Exercise
Quote exactly and only this range of lines in the data below: the line that holds "(** ** What threads do *)" to the line that holds "Cancel (tid : Z)", both included.

· · · · ·

(* ===== verification/LoopTimers.v ===== *)
(** Timers across threads (src/networking/TimerQueue.cpp: addTimer, cancel and
    the destructor; src/networking/EventLoop.cpp: runAt, runAfter, runEvery and
    cancel): any thread may ask for a timer or cancel one, and the loop's thread
    does it.

    What a thread asks for from outside is queued in the loop, which runs its
    functors in order ([LoopFacts.functors_fifo]).  A [Timer] is made by the
    calling thread; until its functor has run it is in [made], afterwards in the
    heap of the queue.  [addTimer] reads the timer's sequence after [runInLoop],
    a step of its own. *)

From Stdlib Require Import Sorting.Sorted.
From S2P Require Import Prelude Timestamp StdMap Poller TimerQueue TimerFacts.

Module LoopTimers.
Import TimerQueue TimerFacts.
Section Timers.
Context {double : Type} (positive : double -> bool) (to_micros : double -> Z).
Abbreviation queue := (@TimerQueue.t double).

(** The functors of [addTimer] and [cancel]. *)
Inductive job := AddInLoop (p : Z) | CancelInLoop (timerId : TimerId).

Record world := mk_world {
  queue_ : queue;
  made : gmap Z (@Timer double);
  pending : list job;
  adding : gmap Z Z;             (* threads inside [addTimer], with their timer *)
}.

Definition with_queue (w : world) (q : queue) : world := mk_world q (made w) (pending w) (adding w).

(** A functor runs on the loop's thread. *)
Definition run_job (w : world) (tid : Z) (j : job) (clock : Z) : res world :=
  match j with
  | AddInLoop p =>
      match made w !! p with
      | None => Err Undefined
      | Some tm =>
          q ← addTimerInLoop (with_heap (queue_ w) (<[p := tm]> (heap_ (queue_ w)))) tid p clock;
          Ok (mk_world q (delete p (made w)) (pending w) (adding w))
      end
  | CancelInLoop timerId => q ← cancelInLoop (queue_ w) tid timerId; Ok (with_queue w q)
  end.

Definition runInLoop (w : world) (tid : Z) (j : job) (clock : Z) : res world :=
  if tid =? owner_ (queue_ w) then run_job w tid j clock else Ok (mk_world (queue_ w) (made w) (pending w ++ [j]) (adding w)).

(** [addTimer] up to and with [runInLoop]; [new] returns [p]. *)
Definition addTimer (w : world) (tid p when : Z) (interval : double) (clock : Z) : res world :=
  let q := queue_ w in
  let n := numCreated_ q + 1 in
  let q := mk (heap_ q) n (owner_ q) (timers_ q) (activeTimers_ q) (callingExpiredTimers_ q) (cancelingTimers_ q) (armed_ q) in
  let timer := mk_timer when interval (positive interval) n in
  runInLoop (mk_world q (<[p := timer]> (made w)) (pending w) (<[tid := p]> (adding w))) tid (AddInLoop p) clock.

(** The rest of it: [timer->sequence()] is read, and the id returned. *)
Definition addTimer_return (w : world) (tid : Z) : res (TimerId * world) :=
  match adding w !! tid with
  | None => Err Undefined
  | Some p =>
      match made w !! p, heap_ (queue_ w) !! p with
      | Some timer, _ | None, Some timer =>
          Ok (mk_id p (sequence_ timer), mk_world (queue_ w) (made w) (pending w) (delete tid (adding w)))
      | None, None => Err Undefined
      end
  end.

Definition cancel (w : world) (tid : Z) (timerId : TimerId) (clock : Z) : res world := runInLoop w tid (CancelInLoop timerId) clock.

(** [EventLoop]'s interface; [now] is [Timestamp::now()] and [zero] is 0.0. *)
Definition runAt (zero : double) (w : world) (tid p time clock : Z) : res world := addTimer w tid p time zero clock.
Definition runAfter (zero : double) (w : world) (tid p : Z) (delay : double) (now clock : Z) : res world :=
  time ← check_int64 (now + to_micros delay); runAt zero w tid p time clock.
Definition runEvery (w : world) (tid p : Z) (interval : double) (now clock : Z) : res world :=
  time ← check_int64 (now + to_micros interval); addTimer w tid p time interval clock.

(** The loop of the destructor, over [timers_]: each timer is deleted. *)
Fixpoint delete_timers (h : gmap Z (@Timer double)) (l : list (Entry * unit)) : res (gmap Z (@Timer double)) :=
  match l with
  | [] => Ok h
  | ((_, p), _) :: l => match h !! p with None => Err Undefined | Some _ => delete_timers (delete p h) l end
  end.

(** ** What threads do *)

Inductive op :=
  | Call (tid p when : Z) (interval : double) (clock : Z)        (* [addTimer] *)
  | Return (tid : Z)
  | Cancel (tid : Z) (timerId : TimerId) (clock : Z)
  | RunPending (clock : Z)                                       (* the loop runs its next functor *)
  | Interrupt (run : Z -> queue -> res queue) (now clock : Z).   (* the timerfd fires *)

Definition step (w : world) (o : op) : res world :=
  let loop := owner_ (queue_ w) in
  match o with
  | Call tid p when interval clock => addTimer w tid p when interval clock
  | Return tid => '(_, w) ← addTimer_return w tid; Ok w
  | Cancel tid timerId clock => cancel w tid timerId clock
  | RunPending clock =>
      match pending w with
      | [] => Ok w
      | j :: js => run_job (mk_world (queue_ w) (made w) js (adding w)) loop j clock
      end
  | Interrupt run now clock => q ← handleRead to_micros run (queue_ w) loop now clock; Ok (with_queue w q)
  end.

(** A callback leaves the timers that are not in the queue yet alone: what it
    makes is at other addresses. *)
Definition leaves (run : Z -> queue -> res queue) (m : gmap Z (@Timer double)) : Prop :=
  forall p q q', run p q = Ok q' -> heap_ q ##ₘ m -> heap_ q' ##ₘ m.

Definition enabled (w : world) (o : op) : Prop :=
  let loop := owner_ (queue_ w) in
  match o with
  | Call tid p when interval clock => adding w !! tid = None /\ made w !! p = None /\ heap_ (queue_ w) !! p = None /\ 0 <= p < UINTPTR_MAX /\
      0 < when < 2 ^ 62 /\ 0 <= clock < 2 ^ 62 /\ (positive interval = true -> 0 <= to_micros interval < 2 ^ 61)
  | Return tid => is_Some (adding w !! tid)
  | Cancel tid _ clock => adding w !! tid = None /\ 0 <= clock < 2 ^ 62
  | RunPending clock => adding w !! loop = None /\ 0 <= clock < 2 ^ 62
  | Interrupt run now clock => adding w !! loop = None /\ keeps to_micros run /\ leaves run (made w) /\ 0 < now < 2 ^ 61 /\ 0 <= clock < 2 ^ 62
  end.

Definition new_world (owner : Z) : world := mk_world (new owner) ∅ [] ∅.
Inductive reachable (owner : Z) : world -> Prop :=
  | reachable_new : reachable owner (new_world owner)
  | reachable_step w o w' : reachable owner w -> enabled w o -> step w o = Ok w' -> reachable owner w'.

(** ** The invariant *)

Definition adds (l : list job) : list Z := omap (fun j => match j with AddInLoop p => Some p | CancelInLoop _ => None end) l.
Definition timer_ok (p : Z) (tm : @Timer double) : Prop := 0 <= p < UINTPTR_MAX /\ 0 < expiration_ tm < 2 ^ 62 /\ small_interval to_micros tm.

Record good (w : world) (M : gmap Z (Z * Z)) : Prop := {
  g_consistent : consistent to_micros (queue_ w) M;
  g_apart : heap_ (queue_ w) ##ₘ made w;
  g_made : map_Forall timer_ok (made w);
  g_once : NoDup (adds (pending w));
  g_queued p : p ∈ adds (pending w) <-> is_Some (made w !! p);
  g_own p : adding w !! owner_ (queue_ w) = Some p -> is_Some (heap_ (queue_ w) !! p);
}.

Lemma queue_add_good q M m p tm clock :
  consistent to_micros q M -> heap_ q ##ₘ m -> m !! p = Some tm -> timer_ok p tm -> 0 <= clock < 2 ^ 62 ->
  exists q' M', addTimerInLoop (with_heap q (<[p := tm]> (heap_ q))) (owner_ q) p clock = Ok q' /\ consistent to_micros q' M' /\
    owner_ q' = owner_ q /\ heap_ q' = <[p := tm]> (heap_ q) /\ heap_ q' ##ₘ delete p m.
Proof.
  intros (Hi & Ht & Ha) Hd Hm (Hp & He & Hs) Hc. assert (heap_ q !! p = None) as Hn by by eapply map_disjoint_Some_r.
  destruct (add_made to_micros q M ∅ p tm clock Hi Hn Hp He Hc Hs) as (q' & E & Eo & Hi' & Hh & _ & Earm).
  eexists q', _. split_and!; [exact E| |done|done|].
  - split; [exact Hi'|]. split; [by apply map_Forall_insert_2|by apply (add_armed q)].
  - rewrite Hh. apply map_disjoint_insert_l_2; [apply lookup_delete_eq|]. by apply map_disjoint_delete_r.
Qed.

· · · · ·

Written response
(** ** What threads do *)

Inductive op :=
  | Call (tid p when : Z) (interval : double) (clock : Z)        (* [addTimer] *)
  | Return (tid : Z)
  | Cancel (tid : Z) (timerId : TimerId) (clock : Z)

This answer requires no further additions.